Still on DJ Cuppy: Aren’t we Past the ‘MTV Super Sweet Sixteen’ Like Grand Parties, What’s the Brand Message?

DJ Cuppy House of Cuppy
I have received interesting responses on the DJ Cuppy story I recently wrote. I thought I was pretty cut to the chase on my position, but perhaps not. So, I’ll try again.

1.  The issue here is not whether this young woman can DJ or not, neither is it whether she, as an individual, is a bad or good person. I don’t know her from Adam and presume many reading this do not either.

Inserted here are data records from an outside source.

(* ===== verification/SledShim.v ===== *)
(** The sled baseline of the benchmark ([src/bin/accretion-bench/sled_shim.rs], built
    with the feature [bench-sled]): sled itself as a parameter with the laws of an
    ordered map, its two modes behind the driver's interface, and [run_sled]. *)
From Stdlib Require Import Strings.String.
From S2P Require Export BenchSpec.

Module SledShim.
Import Workload KvBench Runner RunnerSpec BenchMain BenchSpec.

(** * sled *)

(** [sled::Config], as far as the shim sets it. *)
Record SledConfig : Type := mkSledConfig {
  sled_path : path;
  flush_every_ms : option Z;
  cache_capacity : Z;
}.

(** The crate's database, over a state [D] of the process and the disk; an error is
    known by the message it displays. *)
Class Sled (D : Type) := {
  sled_open : SledConfig → M D string ();
  sled_insert : bytes → bytes → M D string (option bytes);
  sled_get : bytes → M D string (option bytes);
  sled_flush : M D string Z;
  (* the items a drained [range(lo..hi)] yields *)
  sled_range : bytes → bytes → M D string (list (bytes * bytes + string));
}.

(** What its documentation says of a database nothing goes wrong with: an ordered map. *)
Class SledLaws (D : Type) `{!Sled D} := {
  sled_holds : gmap bytes bytes → D → Prop;
  sled_insert_ok (kv : gmap bytes bytes) w k v : sled_holds kv w →
    ∃ w', sled_insert k v w = (Ok (kv !! k), w') ∧ sled_holds (<[k := v]> kv) w';
  sled_get_ok (kv : gmap bytes bytes) w k : sled_holds kv w →
    ∃ w', sled_get k w = (Ok (kv !! k), w') ∧ sled_holds kv w';
  sled_flush_ok (kv : gmap bytes bytes) w : sled_holds kv w →
    ∃ n w', sled_flush w = (Ok n, w') ∧ sled_holds kv w';
  sled_range_ok (kv : gmap bytes bytes) w lo hi : sled_holds kv w → lo ⪯ hi →
    ∃ w', sled_range lo hi w = (Ok (inl <$> bt_range (in_range (mkRange (Included lo) (Excluded hi))) kv), w') ∧
      sled_holds kv w';
}.

(** * The shim *)

Section shim.
Context {D : Type} {SLED : Sled D}.

(** [open_sled(dir, flush_every_ms)]; [SledDurable::open] and [SledBuffered::open] are
    both [open_sled(dir, None)]. *)
Definition open_sled (d : path) (flush_every : option Z) : M D BenchError () :=
  map_err (BoxedText "sled open") (sled_open (mkSledConfig d flush_every (64 * 1024 * 1024))).

Definition insert (key value : bytes) : M D BenchError () :=
  _ ← map_err (BoxedText "sled insert") (sled_insert key value); mret ().
Definition flush : M D BenchError () := _ ← map_err (BoxedText "sled flush") sled_flush; mret ().
Definition get (key : bytes) : M D BenchError (option bytes) := map_err (BoxedText "sled get") (sled_get key).

(** The loop of [scan_count]: the first error ends it. *)
Fixpoint count_items (items : list (bytes * bytes + string)) (n : Z) : outcome BenchError Z :=
  match items with
  | [] => Ok n
  | inl _ :: rest => count_items rest (n + 1)
  | inr e :: _ => Err (BoxedText "sled range" e)
  end.
Definition count (start end_ : bytes) : M D BenchError Z :=
  items ← map_err (BoxedText "sled range") (sled_range start end_);
  of_outcome (count_items items 0).

(** [impl KvBench for SledDurable] and [for SledBuffered]. *)
Definition durable_kv : KvBench D := {|
  label _ := "sled/insert+flush(durable)"%string;
  kv_put key value := _ ← insert key value; flush;
  kv_get := get;
  scan_count := count;
  kv_flush := flush;
|}.
Definition buffered_kv : KvBench D := {|
  label _ := "sled/buffered(no-flush)"%string;
  kv_put := insert;
  kv_get := get;
  scan_count := count;
  kv_flush := flush;
|}.

(** [run_sled(cfg, dir)]. *)
Definition run_sled {R} `{!Rng R, !Shuffle R} (cfg : Config) (d : path) (tm : Timings) : M D BenchError (list PhaseReport) :=
  _ ← open_sled d None;
  if decide (durability cfg = Wal.OsBuffered)
  then run_workload (R:=R) (KV:=buffered_kv) cfg tm
  else run_workload (R:=R) (KV:=durable_kv) cfg tm.
End shim.

(** * The baseline does the same work *)

Section spec.
Context {R : Type} {RNG : Rng R} {RNGL : RngLaws R} {SHUF : Shuffle R} {SHUFL : ShuffleLaws R}.
Context {D : Type} {SLED : Sled D} {SLEDL : SledLaws D}.

Lemma insert_run kv w k v :
  sled_holds kv w → ∃ w', insert k v w = (Ok (), w') ∧ sled_holds (<[k := v]> kv) w'.
Proof.
  intros Hw. destruct (sled_insert_ok kv w k v Hw) as (w' & E & Hw'). exists w'. split; [|done].
  unfold insert. by erewrite bind_ok by (apply map_err_ok, E).
Qed.
Lemma flush_run kv w : sled_holds kv w → ∃ w', flush w = (Ok (), w') ∧ sled_holds kv w'.
Proof.
  intros Hw. destruct (sled_flush_ok kv w Hw) as (n & w' & E & Hw'). exists w'. split; [|done].
  unfold flush. by erewrite bind_ok by (apply map_err_ok, E).
Qed.
Lemma get_run kv w k : sled_holds kv w → ∃ w', get k w = (Ok (kv !! k), w') ∧ sled_holds kv w'.
Proof. intros Hw. destruct (sled_get_ok kv w k Hw) as (w' & E & Hw'). exists w'. split; [|done]. apply map_err_ok, E. Qed.
Lemma count_inl l n : count_items (inl <$> l) n = Ok (n + blen l).
Proof.
  revert n. induction l as [|x l IH]; intros n; [by rewrite Z.add_0_r|].
  rewrite fmap_cons, blen_cons. cbn [count_items]. rewrite IH. f_equal. lia.
Qed.
Lemma count_run kv w lo hi :
  sled_holds kv w → lo ⪯ hi →
  ∃ w', count lo hi w = (Ok (blen (bt_range (in_range (mkRange (Included lo) (Excluded hi))) kv)), w') ∧ sled_holds kv w'.
Proof.
  intros Hw Hle. destruct (sled_range_ok kv w lo hi Hw Hle) as (w' & E & Hw'). exists w'. split; [|done].
  unfold count. erewrite bind_ok by (apply map_err_ok, E). unfold of_outcome. by rewrite count_inl.
Qed.

(** Neither mode has a budget. *)
Definition buffered_spec : KvSpec D (KvBench0:=buffered_kv).
Proof.
  refine {| kv_rep kv _ w := sled_holds kv w; kv_budget := 0; put_cost _ _ := 0; flush_cost := 0 |}; cbn; try done.
  - intros kv u w k v Hw _. by apply insert_run.
  - intros kv u w k Hw. by apply get_run.
  - intros kv u w lo hi Hw Hle. by apply count_run.
  - intros kv u w Hw _. by apply flush_run.
Defined.
Definition durable_spec : KvSpec D (KvBench0:=durable_kv).
Proof.
  refine {| kv_rep kv _ w := sled_holds kv w; kv_budget := 0; put_cost _ _ := 0; flush_cost := 0 |}; cbn; try done.
  - intros kv u w k v Hw _. destruct (insert_run kv w k v Hw) as (w1 & E & Hw1). erewrite bind_ok by exact E. by apply flush_run.
  - intros kv u w k Hw. by apply get_run.
  - intros kv u w lo hi Hw Hle. by apply count_run.
  - intros kv u w Hw _. by apply flush_run.
Defined.

(** On a fresh sled database every workload ends with the reports the engine's run has:
    the two are given the same work. *)
Theorem sled_workloads cfg d tm w w1 :
  sled_open (mkSledConfig d None (64 * 1024 * 1024)) w = (Ok (), w1) → sled_holds ∅ w1 → config_ok cfg →
  ∃ rs w', run_sled (R:=R) cfg d tm w = (Ok rs, w') ∧ facts <$> rs = expected cfg.
Proof.
  intros Ho Hw Hok. unfold run_sled, open_sled. erewrite bind_ok by (apply map_err_ok, Ho). pose proof (ok_keys _ Hok). case_decide.
  - destruct (run_workload_ok (R:=R) (KVS:=buffered_spec) cfg tm 0 w1 Hok Hw) as (rs & w' & u & E & Hf & _);
      [unfold pair_cost; cbn; lia|by exists rs, w'].
  - destruct (run_workload_ok (R:=R) (KVS:=durable_spec) cfg tm 0 w1 Hok Hw) as (rs & w' & u & E & Hf & _);
      [unfold pair_cost; cbn; lia|by exists rs, w'].
Qed.
End spec.

(** A map is such a database. *)
#[local] Instance sample_sled : Sled (gmap bytes bytes) := {|
  sled_open _ := λ _, (Ok (), ∅);
  sled_insert k v := λ kv, (Ok (kv !! k), <[k := v]> kv);
  sled_get k := λ kv, (Ok (kv !! k), kv);
  sled_flush := λ kv, (Ok 0, kv);
  sled_range lo hi := λ kv, (Ok (inl <$> bt_range (in_range (mkRange (Included lo) (Excluded hi))) kv), kv);
|}.
#[local] Instance sample_sled_laws : SledLaws (gmap bytes bytes).
Proof. exists eq; cbn; intros; subst; eauto. Defined.

#[local] Existing Instance Sample.rng.
#[local] Existing Instance Sample.rng_laws.
#[local] Existing Instance Sample.rotation.
#[local] Existing Instance Sample.rotation_laws.

Lemma sled_workloads_witness :
  ∃ rs w', run_sled (R:=Z) small_config [] (mkTimings in_turn in_turn in_turn) (∅ : gmap bytes bytes) = (Ok rs, w') ∧
    facts <$> rs = [("fill-random"%string, 30, 3); ("point-read"%string, 40, 3); ("scan(≈40 pairs)"%string, 40, 1)].
Proof.
  apply (sled_workloads (R:=Z) small_config [] (mkTimings in_turn in_turn in_turn) ∅ ∅).
  - done.
  - done.
  - by split; [|by vm_compute|right].
Defined.
End SledShim.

The issue is, who is ‘Cuppy’ (her stage name) the talent, what does she do and what does her body of work sound like?

2. DJ Cuppy like other artists/talent is in the limelight and as a TALENT she is or should be held to the same industry standards, scrutiny et al.

3. Accordingly, the simple question, as the recipient of her marketing/promotional materials, I had and still have is, is she communicating that she is a DJ?

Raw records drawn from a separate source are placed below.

(* ===== verification/CrashTest.v ===== *)
(** The crash-test binary ([src/bin/accretion-crashtest.rs]): a writer that announces
    every acknowledged put, and the checker run after it was killed. *)
From Stdlib Require Import Strings.String.
From S2P Require Export Db.

Module CrashTest.
Import Db.

(** Decimal digits of [v], at least one. *)
Fixpoint ndigits (fuel : nat) (v : Z) : nat :=
  match fuel with
  | O => 1
  | Datatypes.S fuel' => if decide (v < 10) then 1 else Datatypes.S (ndigits fuel' (v / 10))
  end.
(** [format!("{i:012}")]: padded to twelve digits, never cut. *)
Definition fmt012 (i : Z) : bytes := digits (Nat.max 12 (ndigits 20 i)) i.

Definition key_for (i : Z) : bytes := lit "key" ++ fmt012 i.
Definition value_for (i : Z) : bytes :=
  lit "val-" ++ fmt012 i ++ lit "-payload-padding-to-force-flushes-0123456789".

Inductive ExitCode : Type := SUCCESS | FAILURE | Code (n : Z).

Definition crash_options : Options := mkOptions Wal.Always (4 * 1024) 4.

Section programs.
Context `{!Crc32, !Xxh3} {S : Type} {ST : Storage.Storage S}.

(** The loop of [write_loop]: the parent's end of the pipe takes [accepts] more lines
    before it is closed.  Returned with the exit code: the indices announced. *)
Fixpoint put_loop (accepts : nat) (i : Z) (announced : list Z) : M (Db * S) Empty_set (ExitCode * list Z) :=
  r ← attempt (put (key_for i) (value_for i));
  match r with
  | inr _ => mret (FAILURE, announced)
  | inl _ =>
      match accepts with
      | O => mret (SUCCESS, announced)
      | Datatypes.S accepts' => put_loop accepts' (u64_add i 1) (announced ++ [i])
      end
  end.
Definition write_loop (accepts : nat) (dir : path) : M S Empty_set (ExitCode * list Z) :=
  r ← attempt (open_on dir crash_options);
  match r with
  | inr _ => mret (FAILURE, [])
  | inl db => with_local db (put_loop accepts 0 [])
  end.

(** The loop of [verify], up to [fuel] lookups; the indices printed. *)
Fixpoint get_loop (fuel : nat) (i : Z) (printed : list Z) : M (Db * S) Empty_set (ExitCode * list Z) :=
  match fuel with
  | O => panic
  | Datatypes.S fuel' =>
      r ← attempt (get (key_for i));
      match r with
      | inl (Some _) => get_loop fuel' (u64_add i 1) (printed ++ [i])
      | inl None => mret (SUCCESS, printed)
      | inr _ => mret (FAILURE, printed)
      end
  end.
Definition verify (fuel : nat) (dir : path) : M S Empty_set (ExitCode * list Z) :=
  r ← attempt (open_on dir crash_options);
  match r with
  | inr _ => mret (FAILURE, [])
  | inl db => with_local db (get_loop fuel 0 [])
  end.

(** [main], with what the process cannot decide: the lines the parent takes, how far
    the lookups go, and the path a string names. *)
Definition main (path_of : bytes → path) (accepts fuel : nat) (args : list bytes) : M S Empty_set (ExitCode * list Z) :=
  match args with
  | _ :: cmd :: dir :: _ =>
      if decide (cmd = lit "write") then write_loop accepts (path_of dir)
      else if decide (cmd = lit "verify") then verify fuel (path_of dir)
      else mret (Code 2, [])
  | _ => mret (Code 2, [])
  end.
End programs.
End CrashTest.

So far, the answer, to me, is a big “NO.” What she has communicated, to me, is that she is: 1) the daughter of a billionaire; 2) she loves fashion (AWESOME); 3) she loves cup cakes (‘”cuppy”), and to serve them at her parties; and 4) she loves to dress up and hang with the rich and famous people and celebrities.

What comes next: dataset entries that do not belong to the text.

Lemma count_in_unique (acc : list Group) (g : Group) :
  NoDup (g_type <$> acc) -> g ∈ acc ->
  count_in (g_type g) acc = g_count g /\
  sum_in (g_type g) acc = g_progressSum g.
Proof.
  induction acc as [|h acc IH]; intros Hn Hg; [by apply elem_of_nil in Hg|].
  simpl in Hn. apply NoDup_cons in Hn as [Hh Hn].
  assert (Hz : forall t, t ∉ g_type <$> acc ->
                 count_in t acc = 0 /\ sum_in t acc = 0).
  { clear. induction acc as [|k acc IH]; intros t Ht; [done|].
    simpl in *. rewrite not_elem_of_cons in Ht. destruct Ht as [Hk Ht].
    rewrite !decide_False by congruence.
    destruct (IH t Ht) as [-> ->]. done. }
  apply elem_of_cons in Hg as [->|Hg]; simpl.
  - rewrite !decide_True by done. destruct (Hz _ Hh) as [-> ->]. lia.
  - assert (Hne : g_type h <> g_type g).
    { intros E. apply Hh. rewrite E. by apply list_elem_of_fmap_2. }
    rewrite !decide_False by done.
    destruct (IH Hn Hg) as [-> ->]. lia.
Qed.

Lemma group_of_type (systems : list PharmaSystem) (g : Group) :
  g ∈ typeGroups systems ->
  g_count g = Z.of_nat (count_type systems (g_type g)) /\
  g_progressSum g
  = total_progress (filter (fun x => type x = g_type g) systems).
Proof.
  intros Hg. destruct (fold_groups systems []) as (H1 & H2 & H3 & _).
  fold (typeGroups systems) in H1, H2, H3.
  destruct (count_in_unique (typeGroups systems) g) as [Hc Hs];
    [apply H1; constructor|done|].
  rewrite <- Hc, <- Hs, H2, H3. simpl. lia.
Qed.

Lemma group_nonempty (systems : list PharmaSystem) (g : Group) :
  g ∈ typeGroups systems -> 0 < g_count g.
Proof.
  intros Hg.
  assert (Hinv : forall l acc,
            Forall (fun g => 0 < g_count g) acc ->
            Forall (fun g => 0 < g_count g)
                   (fold_left (fun acc curr => add_to_group curr acc) l acc)).
  { clear. induction l as [|curr l IH]; intros acc Ha; [done|].
    simpl. apply IH. clear IH.
    induction Ha as [|g acc Hg Ha IH]; simpl.
    - repeat constructor.
    - destruct (decide _); constructor; simpl; try done. lia. }
  specialize (Hinv systems [] ltac:(constructor)).
  rewrite Forall_forall in Hinv. by apply Hinv.
Qed.

(** X20. The bars and the drill-down by type and by risk.  The groups
    behind the bar chart have pairwise distinct types, one for every
    type that occurs; a group counts the assets of its type (at least
    one, so its average never divides by zero) and adds up their
    progress.  A click on a bar, or on a risk slice, leads to a list
    with exactly as many assets as the bar or the slice counts. *)
Theorem bars_and_risk_slices_match_the_list (systems : list PharmaSystem) :
  NoDup (g_type <$> typeGroups systems) /\
  (forall s, s ∈ systems -> type s ∈ g_type <$> typeGroups systems) /\
  (forall g, g ∈ typeGroups systems ->
     0 < g_count g /\
     g_count g = Z.of_nat (count_type systems (g_type g)) /\
     g_progressSum g
     = total_progress (filter (fun x => type x = g_type g) systems)) /\
  (forall b, b ∈ barData systems ->
     Z.of_nat (length (after_type systems (bar_fullType b))) = bar_count b) /\
  (forall d, d ∈ riskData systems ->
     length (after_risk systems (slice_name d)) = slice_value d).
Proof.
  destruct (fold_groups systems []) as (H1 & _ & _ & _ & H5).
  fold (typeGroups systems) in H1, H5.
  split_and!.
  - apply H1. constructor.
  - exact H5.
  - intros g Hg. split; [by eapply group_nonempty|].
    by apply group_of_type.
  - intros b Hb. unfold barData in Hb.
    apply list_elem_of_fmap in Hb as (g & -> & Hg). simpl.
    destruct (group_of_type systems g Hg) as [-> _].
    rewrite after_type_filter by (by destruct (g_type g)).
    unfold count_type. do 2 f_equal. apply list_filter_iff. intros x. split.
    + apply type_value_inj.
    + by intros ->.
  - intros d Hd. unfold riskData in Hd.
    apply list_elem_of_filter in Hd as [_ Hd].
    rewrite !elem_of_cons, elem_of_nil in Hd.
    assert (Hr : forall r, length (after_risk systems (risk_value r))
                           = count_risk systems r).
    { intros r. rewrite after_risk_filter by (by destruct r).
      unfold count_risk. f_equal. apply list_filter_iff. intros x. split.
      - apply risk_value_inj.
      - by intros ->. }
    destruct Hd as [->|[->|[->|[]]]]; simpl.
    + apply (Hr High).
    + apply (Hr Medium).
    + apply (Hr Low).
Qed.

Lemma round_div_bounds (a b lo hi : Z) :
  0 < b -> lo * b <= a <= hi * b -> lo <= round_div a b <= hi.
Proof.
  intros Hb Ha. unfold round_div. split.
  - apply Z.div_le_lower_bound; nia.
  - apply Z.lt_succ_r. apply Z.div_lt_upper_bound; nia.
Qed.

Lemma total_progress_bounds (l : list PharmaSystem) (lo hi : Z) :
  Forall (fun s => lo <= progress s <= hi) l ->
  lo * Z.of_nat (length l) <= total_progress l <= hi * Z.of_nat (length l).
Proof.
  induction 1 as [|s l Hs _ IH]; simpl length; simpl total_progress; lia.
Qed.

(** X21. The averages stay within the data.  When every asset has its
    progress between [lo] and [hi], so has the average shown in "Avg
    Validation %" (for a list that is not empty; it is 0 for the empty
    list), so has the average of every bar, and the baseline of the
    trend chart lies between 0 and the trend value whenever [lo] is not
    negative. *)
Theorem averages_stay_within_the_data (systems : list PharmaSystem)
    (lo hi : Z) :
  Forall (fun s => lo <= progress s <= hi) systems ->
  (systems <> [] -> lo <= avgProgress systems <= hi) /\
  avgProgress [] = 0 /\
  Forall (fun b => lo <= bar_avgProgress b <= hi) (barData systems) /\
  (0 <= lo ->
   Forall (fun p => 0 <= Baseline p <= Trend p) (trendData systems)).
Proof.
  intros Hall.
  assert (Hbars : Forall (fun b => lo <= bar_avgProgress b <= hi)
                         (barData systems)).
  { apply Forall_forall. intros b Hb. unfold barData in Hb.
    apply list_elem_of_fmap in Hb as (g & -> & Hg). simpl.
    pose proof (group_nonempty systems g Hg) as Hpos.
    destruct (group_of_type systems g Hg) as [Hc Hs].
    apply round_div_bounds; [done|]. rewrite Hs, Hc.
    apply total_progress_bounds.
    rewrite Forall_forall in Hall |- *. intros x Hx.
    apply list_elem_of_filter in Hx as [_ Hx]. by apply Hall. }
  split_and!.
  - intros Hne. unfold avgProgress, totalSystems.
    destruct systems as [|s l]; [done|].
    replace (0 <? length (s :: l))%nat with true
      by (symmetry; apply Nat.ltb_lt; simpl; lia).
    rewrite fold_progress, Z.add_0_l.
    apply round_div_bounds; [simpl length; lia|].
    by apply total_progress_bounds.
  - done.
  - exact Hbars.
  - intros Hlo. unfold trendData. apply Forall_fmap.
    eapply Forall_impl; [exact Hbars|]. simpl. intros b Hb. lia.
Qed.

Lemma averages_stay_within_the_data_witness :
  Forall (fun s => 0 <= progress s <= 100) INITIAL_SYSTEMS /\
  avgProgress INITIAL_SYSTEMS = 67 /\
  0 <= avgProgress INITIAL_SYSTEMS <= 100 /\
  bar_avgProgress <$> barData INITIAL_SYSTEMS = [65; 100; 30; 45; 95].
Proof.
  assert (H : Forall (fun s => 0 <= progress s <= 100) INITIAL_SYSTEMS).
  { repeat constructor; simpl; lia. }
  split; [exact H|]. split; [reflexivity|]. split; [|reflexivity].
  apply (averages_stay_within_the_data INITIAL_SYSTEMS 0 100 H).
  discriminate.
Defined.

End Dashboard.

(** ** The application shell ([App.tsx]) and the forms that write
    accounts and assets ([Login.tsx], [UserManagement.tsx],
    [ChangePasswordModal.tsx], [SystemForm.tsx])

    The state of [App] and the localStorage slots it reaches make up a
    [World].  An event is a handler run; it is enabled when the element
    that triggers it is rendered in the current state. *)

Module Shell.

Inductive Tab := TabDashboard | TabSystems | TabUsers.

#[global] Instance tab_eq_dec : EqDecision Tab.
Proof. solve_decision. Defined.

#[global] Instance role_eq_dec : EqDecision Auth.UserRole.
Proof. solve_decision. Defined.

Record AppState := {
  currentUser : option Auth.User;
  activeTab : Tab;
  systems : list Assets.PharmaSystem;
  isAdding : bool;
  isChangePasswordOpen : bool;
  isLogoutConfirmOpen : bool;
  isAuthChecking : bool;
  darkMode : bool;
  activeFilters : Dashboard.Filters
}.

For me as an influencer, curator, critic and disseminator of music, who her via her team have solicited to use my influence and skills for words to amplify her brand; and help gain her notoriety, industry respect, approval etc., all I want to know is, where is the music you called me in here for and what is the exact DJ skills/services you bring to the table? Tell/show me. I am not your celeb or socialite amigo/friend. I don’t know you. Who are you?

Also, is your DJ skills/services limited to only the wealthy or does it expand to include the middle class and the poor music lovers you also invited; because right now, accessibility to your work is very, very limited and only for the rich and famous, it seems.

4. What’s her answer to my questions so far?

a) For a UK Launch of her alleged mixtape, she gave us this video highlighting her work.

Seriously? No, really? Paris Hilton styled puppies everywhere, air kisses, the rich and famous last supper styled dinner, 19th-20th century fashion? Tiaras? Cupcakes? What is this? MTV’s Super Sweet sixteen?

b) For a New York launch, she gave us, again, the video below and pics to boot. Again, are you kidding me?

c) The Lagos Launch is manageable but is packed with all industry celebs and socialites. Who do you DJ for? You remix the celebs songs, hopefully under a license, but are they your target audience or don’t you have your own fan base?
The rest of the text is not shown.